(EXERCISE DATA begins)

(** * DreamAssemblerXXL: the MultiMC assembler and the packaging GUI helpers

    A shallow embedding of [src/gtnh/assembler/multi_poly.py] (class
    [MMCAssembler]), of the archive path of [src/gtnh/assembler/modrinth.py]
    and of [src/gtnh/gui.py]: the packaging functions ([download_mods],
    [pack_clientpack], [pack_serverpack], [crawl], [handle_pack_extra_files],
    [ArchiveFrame._progress_callback]) and the editable lists
    ([CustomLabelFrame], [HandleFileExclusionFrame], [AddCurseModFrame.add]),
    with the slice of [pathlib], [zipfile] and the [tkinter] list box these
    functions go through. *)

From Stdlib Require Import Ascii String QArith Floats.
From stdpp Require Import base option list sorting strings functions gmap.

Local Open Scope string_scope.
Local Open Scope list_scope.

(** ** pathlib: pure POSIX paths *)

Module pathlib.

(** [str.split("/")]: the pieces between separators, empty ones kept. *)
Fixpoint split (s : string) : list string :=
  match s with
  | EmptyString => [""]
  | String c s' =>
      if Ascii.eqb c "/"%char then "" :: split s'
      else match split s' with
           | [] => [String c ""]
           | piece :: pieces => String c piece :: pieces
           end
  end.

(** ["/".join(parts)]. *)
Definition join (pieces : list string) : string := String.concat "/" pieces.

(** A [PurePosixPath] once parsed: its root (["", "/" or "//"]) and its
    components. *)
Record Path : Type := mkPath { root : string; parts : list string }.

(** [posixpath.splitroot]: one leading slash, or exactly two, is the root. *)
Definition splitroot (p : string) : string * string :=
  match p with
  | String "/"%char (String "/"%char (String "/"%char _ as rest)) => ("/", String "/"%char rest)
  | String "/"%char (String "/"%char rest) => ("//", rest)
  | String "/"%char rest => ("/", rest)
  | _ => ("", p)
  end.

Definition keep_part (x : string) : bool :=
  negb (String.eqb x "") && negb (String.eqb x ".").

(** [Path(s)]: empty and ["."] components are dropped when parsing. *)
Definition PurePath (s : string) : Path :=
  let '(r, rel) := splitroot s in
  {| root := r; parts := List.filter keep_part (split rel) |}.

(** [str(p)]. *)
Definition str (p : Path) : string :=
  match root p, parts p with
  | "", [] => "."
  | r, ps => r +:+ join ps
  end.

(** [p / s]: an absolute right operand replaces the left one. *)
Definition truediv (p : Path) (s : string) : Path :=
  let q := PurePath s in
  if String.eqb (root q) "" then {| root := root p; parts := parts p ++ parts q |}
  else q.

(** [p.name]: the last component, [""] when there is none. *)
Definition name (p : Path) : string := List.last (parts p) "".

(** [posixpath.normpath] on the components of a path: [".."] steps back
    over a preceding ordinary component. *)
Definition normpath_step (rooted : bool) (acc : list string) (comp : string)
  : list string :=
  if negb (String.eqb comp "..") then acc ++ [comp]
  else match List.last (map Some acc) None with
       | None => if rooted then acc else acc ++ [comp]
       | Some top =>
           if String.eqb top ".." then acc ++ [comp] else removelast acc
       end.
(** * Aud-ISL-Convo: text to Indian-Sign-Language visuals

    A shallow embedding of the two deployments of the conversion service,
    [src/backend/server.py] (module [Backend]) and [src/server.py]
    (module [Root]), and of the Python built-ins their handlers call
    (module [Py]).  [Backend] and [Root] pass the tables as values;
    [BackendStore] and [RootStore] run the same handlers against a store of
    mutable list objects (module [Store]).

    Characters are code points below 256, carried by [ascii]; on that range
    [Py.lower], [Py.strip] and [Py.punctuation] follow CPython's [str.lower],
    [str.strip] and [string.punctuation] exactly.  A Python [str] is a
    [string]; a one-character [str] obtained by iterating over a [str] is the
    [string] [Py.chr c]. *)

From Stdlib Require Import Bool Arith Lia List NArith Ascii String.
From Stdlib Require Import Sorted Permutation.
Import ListNotations.
Open Scope string_scope.

(** ** Python built-ins *)

Module Py.

Definition ord (c : ascii) : N := N_of_ascii c.

Definition chr (c : ascii) : string := String c EmptyString.

Definition between (lo hi : N) (c : ascii) : bool :=
  ((lo <=? ord c) && (ord c <=? hi))%N.

(** The code points below 256 that [str.lower] changes: A-Z, and the capital
    letters of the Latin-1 supplement (U+00C0..U+00DE without the sign
    U+00D7).  This is not Unicode's uppercase property: it says what
    lowercasing changes, and only on these code points. *)
Definition is_upper (c : ascii) : bool :=
  between 65 90 c || between 192 214 c || between 216 222 c.

Definition lower_char (c : ascii) : ascii :=
  if is_upper c then ascii_of_N (ord c + 32) else c.

(** [s.lower()] on text of code points below 256, where [str.lower] maps
    character by character and keeps the length.  Outside that range it
    does neither (U+0130 becomes two code points, U+03A3 is lowercased by
    its context); such text is outside this model. *)
Fixpoint lower (s : string) : string :=
  match s with
  | EmptyString => EmptyString
  | String c s' => String (lower_char c) (lower s')
  end.

(** The code points [str.strip] removes: TAB..CR, FS..US, SPACE, NEL, NBSP. *)
Definition is_space (c : ascii) : bool :=
  between 9 13 c || between 28 32 c || (ord c =? 133)%N || (ord c =? 160)%N.

Fixpoint lstrip (s : string) : string :=
  match s with
  | EmptyString => EmptyString
  | String c s' => if is_space c then lstrip s' else s
  end.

(EXERCISE DATA ends)

Copy out only the lines of the records above from the one with "[Py.lower], [Py.strip] and" through the one with "(** The code points below", exactly as they stand, both included.

    [Py.lower], [Py.strip] and [Py.punctuation] follow CPython's [str.lower],
    [str.strip] and [string.punctuation] exactly.  A Python [str] is a
    [string]; a one-character [str] obtained by iterating over a [str] is the
    [string] [Py.chr c]. *)

From Stdlib Require Import Bool Arith Lia List NArith Ascii String.
From Stdlib Require Import Sorted Permutation.
Import ListNotations.
Open Scope string_scope.

(** ** Python built-ins *)

Module Py.

Definition ord (c : ascii) : N := N_of_ascii c.

Definition chr (c : ascii) : string := String c EmptyString.

Definition between (lo hi : N) (c : ascii) : bool :=
  ((lo <=? ord c) && (ord c <=? hi))%N.

(** The code points below 256 that [str.lower] changes: A-Z, and the capital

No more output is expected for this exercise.